Maintaining a proper sleep cycle is integral to living a better quality of life since it determines the proper functioning of various systems in the body. Biologist Gary Brecka recently shared some useful tips on improving the circadian rhythm and how it can benefit the individual.
The circadian rhythm is the 24-hour natural clock that the body has in-built, which affects the daily sleeping in and waking up function. When an individual followed certain steps and developed certain habits, it was possible to keep the sleep cycle in check.
Brecka began by explaining the basics of the circadian rhythm and how it affected individuals and their bodies. To begin with, its proper functioning positively impacted neurological functions and enabled a lower risk of chronic health issues like diabetes.
Since the circadian rhythm also looks after and takes control of hormones, maintaining a proper sleep schedule could help regulate that. All of these factors were a testament to how crucial it was to maintain a healthy circadian rhythm. Brecka went on to list five steps to improve one’s sleep cycle, including making minuscule lifestyle changes.
“Aligning your lifestyle with these natural cycles can have profound benefits on your health, performance, and your sleep.”
The five steps to a good night’s rest are:
- Setting a consistent sleep schedule – Sleeping and waking up at the same time every day
- 10-15 minutes of morning sunlight – To get a healthy dose of both red and blue light
- Consuming at least three regular meals throughout the day – Refrain from eating 2 hours before bedtime
- Exercise regularly
- Create a relaxing evening routine – Find a way to unwind
“Remember, the goal is to create a lifestyle that aligns with your natural rhythm. It’s all about making small sustainable changes that can have a big impact on your health and well-being.”
Brecka specified that the goal wasn’t to completely overturn one’s daily activities into something strict and unfamiliar. Instead, these small changes could be included one by one till individuals could form them into a habit. Daily sunlight exposure was one such practice that didn’t take too long and has proven its efficacy.
Just like Gary Brecka, Dr. Andrew Huberman also swore by sunlight
Sunlight exposure is a fairly common subject that neuroscientist Dr. Andrew Huberman often speaks up on. Like Brecka pointed out, he recently highlighted how the 10-15 minute daily practice could be the primary lever of an individual’s health.
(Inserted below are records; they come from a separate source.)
Lemma verified_pending h : h_state h = h_state verified_host -> pending h verified_state.
Proof. intros E. eexists. split; [exact E|]. vm_compute. reflexivity. Qed.

Definition apply_argv : list string :=
  ["neta-agent-updater"; "apply"; "--state-dir"; "/var/lib/neta"; "--install-root"; "/opt/neta-agent"].

Lemma unhealthy_rolls_back_witness :
  exists h', updater_main (H := sum_digest) (H0 := github_only) sample_unpack sample_identity [false; false] apply_argv [] accepted_host = (Done 1, [], h') /\
    h_current h' = h_current accepted_host /\ h_installed h' = h_installed accepted_host /\ h_running h' = true /\
    h_activation h' = Some (activation_json (rolled_back_record "/opt/neta-agent" "versions/build-1" (sample_instruction "2.0.0"))) /\
    exists message, last (h_reports h') =
      Some (ui_upgrade_id (sample_instruction "2.0.0"), "ROLLED_BACK", "ROLLED_BACK_AFTER_FAILURE", message).
Proof.
  apply (unhealthy_rolls_back (H := sum_digest) (H0 := github_only) sample_unpack sample_identity [false; false] apply_argv 45
    (fresh_state (sample_instruction "2.0.0")) "data" "versions/build-1" accepted_host).
  1-5: reflexivity || done || lia.
  - exact accepted_pending.
  - split; [vm_compute; reflexivity|]. split; [eexists; vm_compute; reflexivity|]. right. split; vm_compute; reflexivity.
  - split; [reflexivity|]. split; [done|]. split; [vm_compute; reflexivity|].
    change (match h_versions accepted_host !! _ with Some _ => _ | None => ?x end) with x.
    split; [done|]. split; [done|]. eexists _, "neta/neta-agent", "neta-agent". split_and!; [reflexivity|vm_compute; reflexivity|vm_compute; reflexivity].
  - reflexivity.
  - done.
  - intros h'. unfold becomes_healthy. change (take (Z.to_nat 45) [false; false]) with [false; false]. cbn. by rewrite andb_false_r.
  - done.
  - repeat (apply Forall_cons; split; [split; [reflexivity|]; rewrite list_elem_of_In; intros Hx; cbn in Hx; by repeat destruct Hx as [Hx|Hx]|]). by apply Forall_nil.
Defined.

(** The version is already unpacked. *)
Definition unpacked_host : Host := set_versions (<["build-2" := {["neta-agent" := "new"]}]> (h_versions verified_host)) verified_host.

Lemma switch_failure_strands_witness :
  exists h' message, run_upgrade_worker (H := sum_digest) (H0 := github_only) "/var/lib/neta" "/opt/neta-agent" sample_unpack sample_identity 45 [true]
      (replicate 15 IoDone ++ [IoThrows "no space left on device" None]) unpacked_host =
      (Threw "failed to atomically switch Linux current version: no space left on device", [], h') /\
    h_current h' = Some "versions/build-1" /\ h_versions h' = h_versions unpacked_host /\ h_running h' = false /\
    h_activation h' = Some (activation_json (with_activation_state ActivationFailed "ROLLBACK_FAILED" message (new_record "/opt/neta-agent" (sample_instruction "2.0.0") ""))).
Proof.
  apply (switch_failure_strands (H := sum_digest) (H0 := github_only) sample_unpack sample_identity [true] "/var/lib/neta" "/opt/neta-agent" 45
    verified_state "versions/build-1" "data" {["neta-agent" := "new"]} "neta-agent" "no space left on device" unpacked_host).
  3: by apply verified_pending.
  all: done || (vm_compute; reflexivity).
Defined.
Since the circadian rhythm has significant control over several systems in the body, Dr. Huberman also mentioned how important it was to keep it up and running healthily. The morning sun emitted a yellow-blue or orange-blue contrast light – something that Brecka also seemed to indicate – which helps stimulate the system. A few minutes taken out of one’s busy day could make all the difference in the quality of life.